Natural Language Processing (NLP): NLP is a subfield of AI that empowers computers to comprehend, interpret, and generate human language. It enhances data analysis by facilitating the extraction of valuable insights from unstructured text sources like customer reviews and social media interactions. By using text mining techniques, NLP can help you identify patterns, trends, and sentiments.

Machine Learning (ML): ML is the process of training algorithms on large datasets to recognize patterns and make predictions. It is particularly effective in automating the extraction of insights from unstructured data. Techniques such as clustering, classification, and regression analysis enable you to group similar data points, categorize information, and predict outcomes based on historical data.

Image Analysis: Image analysis utilizes computer vision techniques to interpret and understand visual information from images. Key methods include image recognition, which identifies and categorizes objects within images, and optical character recognition (OCR), which converts unstructured data into machine-readable format.

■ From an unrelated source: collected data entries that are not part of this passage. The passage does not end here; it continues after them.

Lemma sealed_word q n : flag_ok q -> 0 <= n < 2 ^ 60 -> sealed (word q n) <-> 4 <= q <= 7.
Proof.
  intros Hq Hn. unfold sealed, word. rewrite (Z.mul_comm _ q), <- Z.shiftl_mul_pow2 by lia.
  assert (Z.testbit (Z.shiftl q 60 + n) 62 = Z.testbit q 2) as ->.
  { rewrite <- (Z.div_pow2_bits _ 60 2) by lia. rewrite Z.shiftl_mul_pow2, Z.div_add_l, (Z.div_small n), Z.add_0_r by lia. done. }
  flag_cases Hq; cbn; split; done || lia.
Qed.
Lemma word_inj q n q' n' : 0 <= n < 2 ^ 60 -> 0 <= n' < 2 ^ 60 -> word q n = word q' n' -> q = q' /\ n = n'.
Proof. unfold word. lia. Qed.

Lemma word_poison state n : word_ok state n -> word_ok (Z.lor state FakeTCPGenerationStatePoison) n /\
  (sealed state -> sealed (Z.lor state FakeTCPGenerationStatePoison)).
Proof.
  intros (q & -> & Hn & Hq & Hz). rewrite poison_word by done. assert (flag_ok (Z.lor q 2) /\ (4 <= q <= 7 -> 4 <= Z.lor q 2 <= 7) /\
    (Z.lor q 2 = 0 \/ Z.lor q 2 = 2 \/ Z.lor q 2 = 4 \/ Z.lor q 2 = 6 -> q = 0 \/ q = 2 \/ q = 4 \/ q = 6)) as (Hp & Hs & Hz').
  { clear Hz. flag_cases Hq; unfold flag_ok; lia. }
  split; [exists (Z.lor q 2); split; [done|]; split; [done|]; split; auto|]. intros Hq4%sealed_word; [|done..]. apply sealed_word; auto.
Qed.

(** What a load shows. *)
Lemma word_flags state n : word_ok state n -> exists q, flag_ok q /\ flags_of state = 2 ^ 60 * q /\ count_of state = n /\ state = word q n /\
  0 <= n < 2 ^ 60 /\ (q = 0 \/ q = 2 \/ q = 4 \/ q = 6 -> n = 0).
Proof.
  intros (q & -> & Hn & Hq & Hz). exists q. assert (0 <= q) by (unfold flag_ok in Hq; lia).
  rewrite flags_word, count_word by done. done.
Qed.
(** The protocol's transitions of the word. *)
Lemma word_enter c n : 0 <= c < FakeTCPGenerationInflightMask -> word_ok (word 8 c) n -> n = c /\ word_ok (u64 (word 8 c + 1)) (c + 1).
Proof.
  unfold FakeTCPGenerationInflightMask, FakeTCPGenerationStateWakeArmed. intros Hc (q & Hw & Hn & Hq & Hz).
  apply word_inj in Hw as [<- <-]; [|lia..]. split; [done|]. exists 8. unfold u64, word. rewrite Z.mod_small by lia. unfold flag_ok. lia.
Qed.
Lemma word_leave state n : word_ok state n -> 1 <= n -> word_ok (u64 (state - 1)) (n - 1) /\ (sealed state -> sealed (u64 (state - 1))).
Proof.
  intros (q & -> & Hn & Hq & Hz) H1. assert (u64 (word q n - 1) = word q (n - 1)) as ->.
  { unfold u64, word. unfold flag_ok in Hq. rewrite Z.mod_small; lia. }
  split; [exists q; split; [done|]; split; [lia|]; split; [done|lia]|]. rewrite !sealed_word by (done || lia). done.
Qed.
Lemma word_at q n : flag_ok q -> 0 <= n < 2 ^ 60 -> (q = 0 \/ q = 2 \/ q = 4 \/ q = 6 -> n = 0) -> word_ok (word q n) n.
Proof. intros. by exists q. Qed.

Lemma inside_set cpu pc k w : inside (set_thread cpu pc k w) = inside w - weight (pc_of w cpu) + weight pc.
Proof.
  unfold inside, set_thread, pc_of. cbn. destruct (gw_threads w !! cpu) as [old|] eqn:E; cbn.
  - rewrite (msum_insert_Some _ _ _ old) by done. lia.
  - rewrite msum_insert_None by done. lia.
Qed.
Lemma inside_nonneg w : 0 <= inside w.
Proof. apply msum_nonneg. by intros ? [] ?. Qed.
Lemma pc_of_ok w cpu : gate_inv w -> pc_ok (gk_generation (gw_kernel w)) (pc_of w cpu).
Proof. intros Hi. unfold pc_of. destruct (gw_threads w !! cpu) eqn:E; [by eapply gi_pc|done]. Qed.
Lemma weight_inside w cpu g : pc_of w cpu = Inside g -> 1 <= inside w.
Proof.
  unfold pc_of. destruct (gw_threads w !! cpu) as [pc|] eqn:E; [cbn; intros ->|done].
  pose proof (msum_lookup_le weight (gw_threads w) cpu (Inside g)) as Hl. apply Hl; [by intros ? [] ?|done].
Qed.

(** A thread's step that keeps the word, its weight and the generation. *)
Lemma thread_inv w cpu pc k : gate_inv w -> gk_generation k = gk_generation (gw_kernel w) ->
  word_ok (gk_state k) (inside w - weight (pc_of w cpu) + weight pc) -> pc_ok (gk_generation k) pc ->
  gate_inv (set_thread cpu pc k w).
Proof.
  intros [Hw Hp] Hg Hw' Hpc. constructor; [by rewrite inside_set|]. cbn. intros cpu' pc' Hl.
  destruct (decide (cpu' = cpu)) as [-> |Hne]; [rewrite lookup_insert_eq in Hl; by injection Hl as <-|].
  rewrite lookup_insert_ne in Hl by done. rewrite Hg. by eapply Hp.
Qed.
Lemma thread_later w cpu pc k : gk_generation k = gk_generation (gw_kernel w) -> gk_identity k = gk_identity (gw_kernel w) ->
  (sealed (gk_state (gw_kernel w)) -> sealed (gk_state k) /\ weight pc <= weight (pc_of w cpu)) -> later w (set_thread cpu pc k w).
Proof.
  intros Hg Hid Hs. constructor; [done..|]. intros Hs'. rewrite inside_set. destruct (Hs Hs'). split; [done|lia].
Qed.

Lemma enter_decide_ok state n g attempt : word_ok state n -> g <> 0 ->
  weight (enter_decide g attempt state) = 0 /\ pc_ok g (enter_decide g attempt state).
Proof.
  intros Hw Hg. destruct (word_flags _ _ Hw) as (q & Hq & Hf & Hc & Hst & Hn & Hz). unfold enter_decide. rewrite Hf, Hc.
  repeat case_match; try done. split; [done|]. split; [done|]. split; [done|]. exists n.
  apply negb_false_iff, Z.eqb_eq in H1. apply Z.eqb_neq in H2. assert (q = 8) as -> by (unfold FakeTCPGenerationStateOpen in H1; lia).
  split; [done|]. unfold FakeTCPGenerationInflightMask, FakeTCPGenerationStateWakeArmed in *. lia.
Qed.
Lemma exit_decide_ok g old bound : bound = g -> g <> 0 -> weight (exit_decide g old bound) = 0 /\ pc_ok g (exit_decide g old bound).
Proof. intros -> Hg. unfold exit_decide. by repeat case_match. Qed.

Lemma run_ok w cpu ok : gate_inv w -> let '(pc, k) := packet_step ok (pc_of w cpu) (gw_kernel w) in
  gate_inv (set_thread cpu pc k w) /\ later w (set_thread cpu pc k w).
Proof.
  intros Hi. pose proof (pc_of_ok w cpu Hi) as Hpc. pose proof (gi_word _ Hi) as Hw.
  assert (forall pc, weight (pc_of w cpu) = 0 -> weight pc = 0 -> pc_ok (gk_generation (gw_kernel w)) pc ->
    gate_inv (set_thread cpu pc (gw_kernel w) w) /\ later w (set_thread cpu pc (gw_kernel w) w)) as Hsame.
  { intros pc H0 H1 H2. split; [apply thread_inv; try done; rewrite H0, H1, Z.sub_0_r, Z.add_0_r; done|apply thread_later; try done; rewrite H0, H1; done]. }
  destruct (pc_of w cpu) as [|g|g| | |g a|g a old|g|g old|g|g inc|] eqn:Epc; cbn [packet_step] in *.
  - by apply Hsame.
  - destruct (Z.eqb_spec g 0); [by apply Hsame|]. destruct (Z.eqb_spec (gk_generation (gw_kernel w)) g); by apply Hsame.
  - destruct (negb _); by apply Hsame.
  - destruct (negb _); by apply Hsame.
  - destruct (word_poison _ _ Hw) as [Hp Hs]. split.
    + apply thread_inv; try done. rewrite Epc. cbn. by rewrite Z.sub_0_r, Z.add_0_r.
    + apply thread_later; try done. intros Hse. rewrite Epc. split; [by apply Hs|done].
  - destruct Hpc as [Hb Hg]. destruct (_ <=? _)%nat; [by apply Hsame|]. destruct (enter_decide_ok _ _ g a Hw Hg) as [A B].
    apply Hsame; try done. by rewrite Hb.
  - destruct Hpc as (Hb & Hg & c & -> & Hc). unfold cas_state. destruct (Z.eqb_spec (gk_state (gw_kernel w)) (word 8 c)) as [E|E].
    + rewrite E in Hw. destruct (word_enter _ _ Hc Hw) as [Hn Hw']. split.
      * apply thread_inv; try done. rewrite Epc. cbn. by rewrite Z.sub_0_r, Hn.
      * apply thread_later; try done. intros Hs. rewrite E in Hs. apply sealed_word in Hs; [lia|unfold flag_ok; lia|].
        unfold FakeTCPGenerationInflightMask, FakeTCPGenerationStateWakeArmed in Hc. lia.
    + apply Hsame; done.
  - destruct Hpc as [Hb Hg]. pose proof (weight_inside _ _ _ Epc) as H1. destruct (word_leave _ _ Hw H1) as [Hw' Hs'].
    split.
    + apply thread_inv; try done; [rewrite Epc; cbn; by rewrite Z.add_0_r|]. split; [done|]. split; [done|]. by exists (inside w).
    + apply thread_later; try done. intros Hs. rewrite Epc. cbn. split; [by apply Hs'|lia].
  - destruct Hpc as (Hb & Hg & n & Ho & H1). subst g. destruct (exit_decide_ok _ old _ eq_refl Hg) as [A B]. by apply Hsame.
  - destruct (faketcp_runtime_identity _ _); by apply Hsame.
  - destruct ok; [|by apply Hsame]. split; [apply thread_inv|apply thread_later]; try done; rewrite Epc; [|done].
    cbn. by rewrite Z.sub_0_r, Z.add_0_r.
  - unfold cas_state. destruct (Z.eqb_spec (gk_state (gw_kernel w)) sealed_armed) as [E|E]; [|by apply Hsame].
    change sealed_armed with (word 5 0) in E. rewrite E in Hw. destruct Hw as (q & Hq & Hn & _). apply word_inj in Hq as [_ Hq]; [|lia..].
    change (snd _) with (set_state (word 4 0) (gw_kernel w)). split.
    + apply thread_inv; try done. rewrite Epc. cbn [gk_state set_state weight]. rewrite <- Hq. apply word_at; unfold flag_ok; lia.
    + apply thread_later; try done. intros _. rewrite Epc. split; [|done]. apply (sealed_word 4 0); unfold flag_ok; lia.
Qed.

(** ** Every step keeps the invariant *)

Definition kept (w w' : gate_world) : Prop := gate_inv w' /\ later w w'.
Lemma gate_kept_trans w1 w2 w3 : kept w1 w2 -> kept w2 w3 -> kept w1 w3.
Proof. intros [_ A] [B C]. split; [done|by eapply later_trans]. Qed.

Lemma event_kept w e : gate_inv w -> kept w (gate_event_step w e).
Proof.
  intros Hi. destruct e as [cpu g|cpu ok]; cbn [gate_event_step].
  - destruct (pc_of w cpu) eqn:E; try (split; [done|apply later_refl]). split.
    + apply thread_inv; try done. rewrite E. cbn. rewrite Z.sub_0_r, Z.add_0_r. apply gi_word, Hi.
    + apply thread_later; try done. intros Hs. by rewrite E.
  - pose proof (run_ok w cpu ok Hi) as Hr. destruct (packet_step ok (pc_of w cpu) (gw_kernel w)) as [pc k]. done.
Qed.
Lemma events_kept es : forall w, gate_inv w -> kept w (gate_events w es).
Proof.
  induction es as [|e es IH]; intros w Hi; [split; [done|apply later_refl]|]. cbn.
  pose proof (event_kept w e Hi) as He. eapply gate_kept_trans; [exact He|]. apply IH, He.
Qed.
Lemma inv_schedule w oracle waiting : gate_inv w -> kept w (mkGateWorld (gw_kernel w) (gw_threads w) oracle waiting).
Proof. intros [A B]. split; [by constructor|]. by constructor. Qed.
Lemma slot_kept w : gate_inv w -> kept w (next_slot w).2.
Proof.
  intros Hi. unfold next_slot. destruct (gw_oracle w) as [|s rest]; [split; [done|apply later_refl]|]. cbn.
  eapply gate_kept_trans; [by apply inv_schedule|]. apply events_kept. by apply inv_schedule.
Qed.

(** A step of the control program on the kernel, for [n] programs inside. *)
Definition legal (f : gate_kernel -> gate_kernel) : Prop := forall k n, word_ok (gk_state k) n ->
  word_ok (gk_state (f k)) n /\ (gk_generation k <> 0 -> gk_generation (f k) = gk_generation k) /\
  gk_identity (f k) = gk_identity k /\ (sealed (gk_state k) -> sealed (gk_state (f k))).
Lemma pc_ok_stable bound bound' pc : pc_ok bound pc -> (bound <> 0 -> bound' = bound) -> pc_ok bound' pc.
Proof.
  intros Hp Hs. destruct pc; cbn in *; try done.
  1,3,5,6: destruct Hp as [-> Hg]; by rewrite (Hs Hg).
  all: destruct Hp as (-> & Hg & Hr); by rewrite (Hs Hg).
Qed.
Lemma kernel_kept f w : legal f -> gate_inv w -> kept w (set_kernel (f (gw_kernel w)) w).
Proof.
  intros Hf [Hw Hp]. destruct (Hf _ _ Hw) as (A & B & C & D). split.
  - constructor; [done|]. cbn. intros cpu pc Hl. eapply pc_ok_stable; [by eapply Hp|done].
  - constructor; [done..|]. intros Hs. split; [by apply D|cbn; reflexivity].
Qed.
Lemma access_kept {A} (f : gate_kernel -> A * gate_kernel) w : legal (fun k => (f k).2) -> gate_inv w ->
  swp (access f) (fun _ w' => kept w w') (fun _ => False) w.
Proof.
  intros Hf Hi. unfold swp, access. pose proof (slot_kept w Hi) as Hs. destruct (next_slot w) as [fault w1]. cbn in Hs.
  pose proof (kernel_kept _ w1 Hf (proj1 Hs)) as Hk. cbn in Hk. destruct (f (gw_kernel w1)) as [a k]. eapply gate_kept_trans; [exact Hs|exact Hk].
Qed.

Lemma legal_read {A} (f : gate_kernel -> A) : legal (fun k => (f k, k).2).
Proof. intros k n Hw. done. Qed.
Lemma legal_poison : legal faketcp_generation_poison.
Proof. intros k n Hw. destruct (word_poison _ _ Hw) as [A B]. done. Qed.
Lemma legal_cas old new : (forall n, word_ok old n -> word_ok new n) -> (sealed old -> sealed new) -> legal (fun k => (cas_state old new k).2).
Proof.
  intros Hw Hs k n Hk. unfold cas_state. cbn. destruct (Z.eqb_spec (gk_state k) old) as [<-|E]; [|done]. cbn. auto.
Qed.
Lemma legal_bind generation : legal (fun k => (cas_generation 0 generation k).2).
Proof. intros k n Hk. unfold cas_generation. cbn. destruct (Z.eqb_spec (gk_generation k) 0); cbn; done. Qed.

Lemma word_ok_at q n m : 0 <= n < 2 ^ 60 -> word_ok (word q n) m -> m = n /\ flag_ok q /\ (q = 0 \/ q = 2 \/ q = 4 \/ q = 6 -> n = 0).
Proof. intros Hn (q' & Hw & Hm & Hq & Hz). apply word_inj in Hw as [<- <-]; done. Qed.
Lemma word_change q q' n : 0 <= n < 2 ^ 60 -> flag_ok q' -> (q' = 0 \/ q' = 2 \/ q' = 4 \/ q' = 6 -> n = 0) ->
  forall m, word_ok (word q n) m -> word_ok (word q' n) m.
Proof. intros Hn Hq' Hz m Hm. apply word_ok_at in Hm as (-> & _ & _); [|done]. by apply word_at. Qed.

Speech Recognition: Speech recognition technology enables computers to understand and process human speech, converting spoken language into text. This method is particularly useful for analyzing unstructured audio data, such as customer service calls and voice commands.

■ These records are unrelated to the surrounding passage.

(** The contract of the maps and of the barrier.  The retained lease excludes other
    writers, so between two calls only cursors change. *)
Class PolicyLaws (W : Type) `{PolicyEnv W} := {
  pl_map : W -> gmap policy_key policy_value;
  pl_running : W -> gset Z;
  pl_history : W -> published;
  pl_frame w := erase <$> pl_map w;
  pl_same w w' := pl_frame w' = pl_frame w /\ pl_running w' = pl_running w /\ pl_history w' = pl_history w;
  pl_Lookup k w : let '(r, w') := pe_Lookup k w in
    pl_same w w' /\
    match r with
    | inl v => pl_frame w !! k = Some (erase v)
    | inr (ErrKeyNotExist _) => pl_frame w !! k = None
    | inr _ => True
    end;
  pl_InsertNew k v w : let '(err, w') := pe_InsertNew k v w in
    if err is Some _ then pl_same w w'
    else pl_frame w !! k = None /\ pl_frame w' = <[k := erase v]> (pl_frame w) /\ pl_running w' = pl_running w /\
         pl_history w' = (dom (pl_frame w'), pl_running w') :: pl_history w;
  pl_Delete k w : let '(err, w') := pe_Delete k w in
    match err with
    | None => pl_frame w' = delete k (pl_frame w) /\ pl_running w' = pl_running w /\
              pl_history w' = (dom (pl_frame w'), pl_running w') :: pl_history w
    | Some (ErrKeyNotExist _) => pl_same w w' /\ pl_frame w !! k = None
    | Some _ => pl_same w w'
    end;
  pl_LookupProgram s w : pl_same w (pe_LookupProgram s w).2;
  pl_InsertProgram s p w : pl_same w (pe_InsertProgram s p w).2;
  pl_DeleteProgram s w : pl_same w (pe_DeleteProgram s w).2;
  pl_ctxErr w : pl_same w (pe_ctxErr w).2;
  pl_CallerHeldAt p w : pl_same w (pe_CallerHeldAt p w).2;
  pl_Retain w : pl_same w (pe_Retain w).2;
  pl_HeldAt p w : pl_same w (pe_HeldAt p w).2;
  pl_closeLease w : pl_same w (pe_closeLease w).2;
  pl_AssertInactive g w : let '(err, w') := pe_AssertInactive g w in
    pl_same w w' /\ (err = None -> g ∉ pl_running w');
  (** A failed transition of the barrier may have happened. *)
  pl_Activate g w : let '(err, w') := pe_Activate g w in
    pl_frame w' = pl_frame w /\
    (pl_running w' = pl_running w /\ pl_history w' = pl_history w \/
     pl_running w' = {[ g ]} ∪ pl_running w /\ pl_history w' = (dom (pl_frame w'), pl_running w') :: pl_history w);
  pl_Quiesce g w : let '(err, w') := pe_Quiesce g w in
    pl_frame w' = pl_frame w /\
    (pl_running w' = pl_running w /\ pl_history w' = pl_history w \/
     pl_running w' = pl_running w ∖ {[ g ]} /\ pl_history w' = (dom (pl_frame w'), pl_running w') :: pl_history w) /\
    (err = None -> g ∉ pl_running w')
}.

(** ** Clients *)

Inductive policy_op :=
  | OpClaim (ctx : policy_context)
  | OpStage (ctx : policy_context) (claim : claim_handle)
  | OpActivate (ctx : policy_context) (claim : claim_handle) (exact : bool)
  | OpRollback (ctx : policy_context) (claim : claim_handle) (exact : bool)
  | OpDisarm (ctx : policy_context) (claim : claim_handle) (exact : bool)
  | OpBind (ctx : policy_context) (claim : claim_handle) (exact : bool) (owner : option Z)
  | OpRelease (ctx : policy_context) (claim : claim_handle) (exact : bool) (proof : option (Z * bool))
  | OpStageProgram (ctx : policy_context) (claim : claim_handle) (program : Z + error)
  | OpRollbackProgram (ctx : policy_context) (claim : claim_handle) (s : fakeTCPProgramArrayStage)
  | OpCommit (ctx : policy_context) (claim : claim_handle) (exact : bool) (p : option fakeTCPProgramArrayStage)
  | OpClose (claim : claim_handle).

Section clients.
Context {W : Type} `{PolicyEnv W}.

Definition policy_step (x : policy_world W) (op : policy_op) : policy_world W :=
  match op with
  | OpClaim ctx => (claimRuntimeBuild ctx x).2
  | OpStage ctx c => (stageForRuntimeClaim ctx c x).2
  | OpActivate ctx c e => (claim_Activate ctx c e x).2
  | OpRollback ctx c e => (rollbackForRuntimeClaim ctx c e x).2
  | OpDisarm ctx c e => (disarmForRuntimeClaim ctx c e x).2
  | OpBind ctx c e o => (bindStageCollectionOwnerForRuntimeClaim ctx c e o x).2
  | OpRelease ctx c e p => (releaseStageAfterCollectionCloseForRuntimeClaim ctx c e p x).2
  | OpStageProgram ctx c p => (stageFakeTCPEgressProgram ctx c p x).2
  | OpRollbackProgram ctx c s => (program_Rollback ctx c s x).2
  | OpCommit ctx c e p => (commitRuntimeBuild ctx c e p x).2
  | OpClose c => (closeForRuntimeClaim c x).2
  end.
Definition policy_run : list policy_op -> policy_world W -> policy_world W := fold_left policy_step.
End clients.

(** ** Staging from a base *)

Abbreviation keys := (map po_key).
Definition is_latch (op : fakeTCPPolicyOperation) : Prop := po_phase op = fakeTCPPolicyPhaseInterface.
#[export] Instance is_latch_dec op : Decision (is_latch op) := decide (po_phase op = _).
(** A reachable interface has all the ports and control policies. *)
Definition latched (ops : list fakeTCPPolicyOperation) (d : gset policy_key) : Prop :=
  (exists op, op ∈ ops /\ is_latch op /\ po_key op ∈ d) ->
  forall op, op ∈ ops -> ~ is_latch op -> po_key op ∈ d.
Definition complete (ops : list fakeTCPPolicyOperation) (d : gset policy_key) : Prop :=
  forall op, op ∈ ops -> po_key op ∈ d.

Section staging.
Context {W : Type} `{Hpe : PolicyEnv W} `{Hpl : !PolicyLaws W}.
Variables (plan : fakeTCPPolicyGenerationPlan) (w0 : W).
Implicit Types (w : W) (x : policy_world W).

Definition planned : list fakeTCPPolicyOperation := fakeTCPPolicyOperations plan.
Definition present w : gset policy_key := dom (pl_frame w).

(** The changes since [w0] left a state that packets can meet. *)
Definition safe_event (e : gset policy_key * gset Z) : Prop :=
  latched planned e.1 /\ (pl_generation plan ∈ e.2 -> complete planned e.1).
Definition witnessed w : Prop := exists new, pl_history w = new ++ pl_history w0 /\ Forall safe_event new.
(** The plan was absent from [w0], and only its entries were written. *)
Record staged w : Prop := {
  sg_absent : forall op, op ∈ planned -> pl_frame w0 !! po_key op = None;
  sg_rest : forall k, k ∉ keys planned -> pl_frame w !! k = pl_frame w0 !! k;
  sg_values : forall k v, k ∈ keys planned -> pl_frame w !! k = Some v ->
    exists op, op ∈ planned /\ po_key op = k /\ v = erase (po_value op);
  sg_safe : safe_event (present w, pl_running w);
  sg_history : witnessed w
}.
Definition recorded (ops : list fakeTCPPolicyOperation) w : Prop :=
  (forall op, op ∈ ops -> op ∈ planned) /\ forall k, k ∈ keys planned -> k ∈ present w -> k ∈ keys ops.
Definition filled (ops : list fakeTCPPolicyOperation) w : Prop :=
  forall k, k ∈ keys planned -> k ∈ present w <-> k ∈ keys ops.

6 Best Unstructured Data Management Tools

Here are some of the popular tools that help you manage your unstructured data efficiently:

Airbyte

Airbyte

Airbyte is an AI-powered data movement platform that enables you to consolidate data from diverse sources into a unified destination system. It offers an extensive catalog of 550+ pre-built connectors that you can use to extract unstructured data and load it into vector databases like Chroma, Pinecone, and Weaviate. This lets you perform quick searches and optimize the performance of machine learning applications and AI models.

Key Features of Airbyte

Streamlined GenAI Workflows: You can integrate Airbyte with LLM frameworks, such as LangChain or OpenAI, to perform RAG transformations like chunking, embedding, and indexing. These operations let you convert unstructured data into vector embeddings that help perform tasks like sentiment analysis, text classification, language translation, and more.

OCR Technology: With Airbyte's OCR technology, you can effortlessly extract text from a variety of document formats, including PDFs, Word, PowerPoint, and Google Docs.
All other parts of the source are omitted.